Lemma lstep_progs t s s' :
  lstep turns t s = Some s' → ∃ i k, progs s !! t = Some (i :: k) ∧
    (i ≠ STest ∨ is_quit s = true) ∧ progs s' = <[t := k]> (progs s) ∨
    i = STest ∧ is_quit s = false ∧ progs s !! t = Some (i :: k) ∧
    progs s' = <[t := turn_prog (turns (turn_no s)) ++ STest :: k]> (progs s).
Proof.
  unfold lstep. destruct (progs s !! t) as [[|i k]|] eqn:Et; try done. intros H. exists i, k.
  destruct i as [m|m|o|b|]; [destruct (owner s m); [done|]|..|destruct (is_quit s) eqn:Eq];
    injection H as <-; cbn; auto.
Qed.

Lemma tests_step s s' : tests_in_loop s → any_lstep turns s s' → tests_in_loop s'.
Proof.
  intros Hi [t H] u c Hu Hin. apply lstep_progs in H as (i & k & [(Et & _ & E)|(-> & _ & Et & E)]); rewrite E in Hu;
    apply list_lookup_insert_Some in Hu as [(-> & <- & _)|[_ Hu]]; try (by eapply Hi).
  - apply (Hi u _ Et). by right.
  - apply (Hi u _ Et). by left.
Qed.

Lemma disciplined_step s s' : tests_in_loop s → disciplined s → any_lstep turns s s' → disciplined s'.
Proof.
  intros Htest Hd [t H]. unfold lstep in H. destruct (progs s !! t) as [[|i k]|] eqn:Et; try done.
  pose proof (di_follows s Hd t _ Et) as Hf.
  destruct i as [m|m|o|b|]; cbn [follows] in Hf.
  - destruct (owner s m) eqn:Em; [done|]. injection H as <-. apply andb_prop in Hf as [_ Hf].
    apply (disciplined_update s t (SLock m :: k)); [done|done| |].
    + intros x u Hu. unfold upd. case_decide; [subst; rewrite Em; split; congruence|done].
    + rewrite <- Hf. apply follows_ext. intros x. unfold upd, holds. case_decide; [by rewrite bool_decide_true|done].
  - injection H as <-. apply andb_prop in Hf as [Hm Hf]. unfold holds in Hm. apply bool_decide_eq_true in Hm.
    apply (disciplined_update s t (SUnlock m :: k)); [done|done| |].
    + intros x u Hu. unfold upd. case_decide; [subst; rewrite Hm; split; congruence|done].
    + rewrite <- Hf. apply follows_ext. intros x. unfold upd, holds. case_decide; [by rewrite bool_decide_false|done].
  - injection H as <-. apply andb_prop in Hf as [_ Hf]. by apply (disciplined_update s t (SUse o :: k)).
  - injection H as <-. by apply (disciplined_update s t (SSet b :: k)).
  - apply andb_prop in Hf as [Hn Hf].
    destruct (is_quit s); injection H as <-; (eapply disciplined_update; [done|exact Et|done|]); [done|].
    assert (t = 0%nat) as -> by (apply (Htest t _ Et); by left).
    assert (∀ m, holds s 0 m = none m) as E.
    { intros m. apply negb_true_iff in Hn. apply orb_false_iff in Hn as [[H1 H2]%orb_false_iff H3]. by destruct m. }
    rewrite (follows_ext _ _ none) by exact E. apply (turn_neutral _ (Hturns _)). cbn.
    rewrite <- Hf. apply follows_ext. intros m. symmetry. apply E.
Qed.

- - - - -

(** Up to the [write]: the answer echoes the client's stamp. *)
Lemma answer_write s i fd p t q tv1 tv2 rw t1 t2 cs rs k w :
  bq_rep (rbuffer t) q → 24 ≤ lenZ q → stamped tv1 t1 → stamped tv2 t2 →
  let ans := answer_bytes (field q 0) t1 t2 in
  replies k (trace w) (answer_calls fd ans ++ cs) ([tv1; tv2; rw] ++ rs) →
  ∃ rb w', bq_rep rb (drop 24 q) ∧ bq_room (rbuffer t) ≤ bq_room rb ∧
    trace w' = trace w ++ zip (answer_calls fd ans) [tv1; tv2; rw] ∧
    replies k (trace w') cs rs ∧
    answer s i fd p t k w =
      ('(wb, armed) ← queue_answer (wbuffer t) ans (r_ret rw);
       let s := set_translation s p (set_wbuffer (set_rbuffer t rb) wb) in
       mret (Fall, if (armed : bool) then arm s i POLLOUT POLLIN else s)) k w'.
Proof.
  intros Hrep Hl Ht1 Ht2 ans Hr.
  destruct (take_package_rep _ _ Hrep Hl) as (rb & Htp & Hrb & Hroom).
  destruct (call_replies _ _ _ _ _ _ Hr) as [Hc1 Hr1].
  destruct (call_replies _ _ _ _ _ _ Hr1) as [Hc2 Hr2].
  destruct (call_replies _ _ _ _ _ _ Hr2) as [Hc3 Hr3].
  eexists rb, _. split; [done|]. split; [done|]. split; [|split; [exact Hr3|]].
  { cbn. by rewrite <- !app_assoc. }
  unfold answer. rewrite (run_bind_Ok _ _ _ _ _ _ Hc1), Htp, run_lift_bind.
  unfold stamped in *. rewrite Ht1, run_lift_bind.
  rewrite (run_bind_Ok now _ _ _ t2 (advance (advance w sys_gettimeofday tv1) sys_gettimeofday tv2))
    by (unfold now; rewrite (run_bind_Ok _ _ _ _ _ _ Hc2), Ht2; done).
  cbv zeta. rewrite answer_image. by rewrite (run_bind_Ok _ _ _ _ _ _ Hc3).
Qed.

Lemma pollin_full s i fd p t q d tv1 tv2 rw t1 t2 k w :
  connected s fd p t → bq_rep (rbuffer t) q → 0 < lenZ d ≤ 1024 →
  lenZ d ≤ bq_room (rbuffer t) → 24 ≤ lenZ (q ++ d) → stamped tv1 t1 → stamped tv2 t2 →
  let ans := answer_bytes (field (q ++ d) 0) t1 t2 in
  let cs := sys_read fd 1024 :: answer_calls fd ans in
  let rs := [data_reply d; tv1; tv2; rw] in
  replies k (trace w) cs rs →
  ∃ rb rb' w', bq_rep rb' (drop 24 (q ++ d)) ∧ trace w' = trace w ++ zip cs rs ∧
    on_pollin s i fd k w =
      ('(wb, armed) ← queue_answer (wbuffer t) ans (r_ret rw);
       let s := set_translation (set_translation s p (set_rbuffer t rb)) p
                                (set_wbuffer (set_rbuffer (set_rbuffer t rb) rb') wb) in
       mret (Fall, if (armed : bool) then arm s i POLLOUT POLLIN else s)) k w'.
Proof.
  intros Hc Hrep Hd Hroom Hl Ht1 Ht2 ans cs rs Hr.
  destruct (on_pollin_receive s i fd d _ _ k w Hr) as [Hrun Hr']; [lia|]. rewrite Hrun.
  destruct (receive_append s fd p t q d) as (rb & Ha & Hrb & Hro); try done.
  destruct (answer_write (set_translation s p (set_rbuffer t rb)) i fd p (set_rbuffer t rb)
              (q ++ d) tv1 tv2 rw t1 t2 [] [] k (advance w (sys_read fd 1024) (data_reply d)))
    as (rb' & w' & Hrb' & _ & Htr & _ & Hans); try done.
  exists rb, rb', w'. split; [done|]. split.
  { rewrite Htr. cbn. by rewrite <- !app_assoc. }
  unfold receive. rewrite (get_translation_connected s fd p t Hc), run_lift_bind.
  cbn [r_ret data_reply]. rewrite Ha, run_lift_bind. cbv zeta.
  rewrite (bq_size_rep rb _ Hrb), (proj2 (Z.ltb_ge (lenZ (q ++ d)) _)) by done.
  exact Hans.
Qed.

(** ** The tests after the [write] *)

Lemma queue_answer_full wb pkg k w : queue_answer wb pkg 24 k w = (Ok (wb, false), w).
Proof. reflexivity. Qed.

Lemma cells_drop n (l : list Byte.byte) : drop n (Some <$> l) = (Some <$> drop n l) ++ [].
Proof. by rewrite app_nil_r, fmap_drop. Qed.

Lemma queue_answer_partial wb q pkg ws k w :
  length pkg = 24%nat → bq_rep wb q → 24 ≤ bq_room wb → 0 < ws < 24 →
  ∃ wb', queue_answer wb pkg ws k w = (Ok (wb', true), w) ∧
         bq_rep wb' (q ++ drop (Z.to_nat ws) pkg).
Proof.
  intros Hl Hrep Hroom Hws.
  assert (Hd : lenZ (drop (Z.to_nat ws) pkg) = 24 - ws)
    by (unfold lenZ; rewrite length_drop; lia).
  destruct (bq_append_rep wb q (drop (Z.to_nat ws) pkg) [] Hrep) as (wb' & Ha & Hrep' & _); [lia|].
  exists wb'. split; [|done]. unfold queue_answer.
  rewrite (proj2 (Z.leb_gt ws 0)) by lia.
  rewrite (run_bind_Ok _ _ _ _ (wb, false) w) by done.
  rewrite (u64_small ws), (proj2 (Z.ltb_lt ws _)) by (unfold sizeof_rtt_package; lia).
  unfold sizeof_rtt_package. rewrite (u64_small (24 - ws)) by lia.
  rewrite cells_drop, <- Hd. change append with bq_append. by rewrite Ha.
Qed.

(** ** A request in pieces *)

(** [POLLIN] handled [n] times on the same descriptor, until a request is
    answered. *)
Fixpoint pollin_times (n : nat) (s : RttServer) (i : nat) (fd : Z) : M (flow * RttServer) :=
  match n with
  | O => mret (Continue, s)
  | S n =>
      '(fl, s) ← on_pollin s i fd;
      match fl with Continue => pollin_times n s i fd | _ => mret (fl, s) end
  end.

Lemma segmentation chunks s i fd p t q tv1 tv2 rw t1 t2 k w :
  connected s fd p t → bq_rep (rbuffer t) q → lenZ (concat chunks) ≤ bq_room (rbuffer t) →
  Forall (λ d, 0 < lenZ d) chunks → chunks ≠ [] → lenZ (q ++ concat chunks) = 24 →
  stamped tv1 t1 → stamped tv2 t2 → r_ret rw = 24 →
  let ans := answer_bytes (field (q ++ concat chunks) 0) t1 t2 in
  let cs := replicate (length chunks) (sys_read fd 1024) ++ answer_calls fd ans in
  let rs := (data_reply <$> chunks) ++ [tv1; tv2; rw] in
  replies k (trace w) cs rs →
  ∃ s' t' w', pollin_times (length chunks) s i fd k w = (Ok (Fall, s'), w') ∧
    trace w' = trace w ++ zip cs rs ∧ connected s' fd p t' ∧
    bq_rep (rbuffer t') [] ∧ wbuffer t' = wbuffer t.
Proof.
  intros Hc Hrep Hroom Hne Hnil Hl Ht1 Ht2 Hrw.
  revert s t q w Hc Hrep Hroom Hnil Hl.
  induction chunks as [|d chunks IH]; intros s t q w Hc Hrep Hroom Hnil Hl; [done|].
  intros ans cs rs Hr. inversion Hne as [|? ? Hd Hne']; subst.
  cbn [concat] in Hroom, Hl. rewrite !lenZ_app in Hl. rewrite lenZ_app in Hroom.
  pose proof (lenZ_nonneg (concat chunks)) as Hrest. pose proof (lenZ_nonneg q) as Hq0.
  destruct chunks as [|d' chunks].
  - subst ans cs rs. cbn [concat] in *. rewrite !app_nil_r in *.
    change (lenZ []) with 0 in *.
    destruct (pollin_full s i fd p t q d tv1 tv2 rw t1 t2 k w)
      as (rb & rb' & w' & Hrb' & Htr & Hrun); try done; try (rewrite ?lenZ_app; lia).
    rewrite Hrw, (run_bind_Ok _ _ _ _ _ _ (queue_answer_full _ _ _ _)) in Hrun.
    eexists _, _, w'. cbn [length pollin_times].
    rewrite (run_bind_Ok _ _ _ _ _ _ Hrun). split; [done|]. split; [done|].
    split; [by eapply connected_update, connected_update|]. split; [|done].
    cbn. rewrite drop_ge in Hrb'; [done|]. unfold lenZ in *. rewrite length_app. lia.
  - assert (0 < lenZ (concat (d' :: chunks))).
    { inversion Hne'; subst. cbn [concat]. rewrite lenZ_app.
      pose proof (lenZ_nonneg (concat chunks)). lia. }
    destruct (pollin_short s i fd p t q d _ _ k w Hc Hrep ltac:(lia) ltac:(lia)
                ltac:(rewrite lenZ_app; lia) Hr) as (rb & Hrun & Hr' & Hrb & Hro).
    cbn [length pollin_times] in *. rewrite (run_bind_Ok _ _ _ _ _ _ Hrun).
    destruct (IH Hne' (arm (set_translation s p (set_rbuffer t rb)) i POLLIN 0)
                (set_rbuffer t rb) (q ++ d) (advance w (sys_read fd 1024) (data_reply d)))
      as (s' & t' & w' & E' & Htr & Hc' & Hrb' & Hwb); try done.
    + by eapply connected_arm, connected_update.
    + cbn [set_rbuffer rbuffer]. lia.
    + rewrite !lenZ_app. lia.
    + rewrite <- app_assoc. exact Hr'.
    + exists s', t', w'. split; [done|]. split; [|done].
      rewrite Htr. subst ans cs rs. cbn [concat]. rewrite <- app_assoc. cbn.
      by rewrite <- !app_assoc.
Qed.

- - - - -

[WHAT YOU NEED TO DO] Look above for the line with "Lemma lstep_progs t" and the line with "- destruct (owner", and reproduce exactly those two lines plus every line between, nothing more.

[WRITTEN ANSWER]
Lemma lstep_progs t s s' :
  lstep turns t s = Some s' → ∃ i k, progs s !! t = Some (i :: k) ∧
    (i ≠ STest ∨ is_quit s = true) ∧ progs s' = <[t := k]> (progs s) ∨
    i = STest ∧ is_quit s = false ∧ progs s !! t = Some (i :: k) ∧
    progs s' = <[t := turn_prog (turns (turn_no s)) ++ STest :: k]> (progs s).
Proof.
  unfold lstep. destruct (progs s !! t) as [[|i k]|] eqn:Et; try done. intros H. exists i, k.
  destruct i as [m|m|o|b|]; [destruct (owner s m); [done|]|..|destruct (is_quit s) eqn:Eq];
    injection H as <-; cbn; auto.
Qed.

Lemma tests_step s s' : tests_in_loop s → any_lstep turns s s' → tests_in_loop s'.
Proof.
  intros Hi [t H] u c Hu Hin. apply lstep_progs in H as (i & k & [(Et & _ & E)|(-> & _ & Et & E)]); rewrite E in Hu;
    apply list_lookup_insert_Some in Hu as [(-> & <- & _)|[_ Hu]]; try (by eapply Hi).
  - apply (Hi u _ Et). by right.
  - apply (Hi u _ Et). by left.
Qed.

Lemma disciplined_step s s' : tests_in_loop s → disciplined s → any_lstep turns s s' → disciplined s'.
Proof.
  intros Htest Hd [t H]. unfold lstep in H. destruct (progs s !! t) as [[|i k]|] eqn:Et; try done.
  pose proof (di_follows s Hd t _ Et) as Hf.
  destruct i as [m|m|o|b|]; cbn [follows] in Hf.
  - destruct (owner s m) eqn:Em; [done|]. injection H as <-. apply andb_prop in Hf as [_ Hf].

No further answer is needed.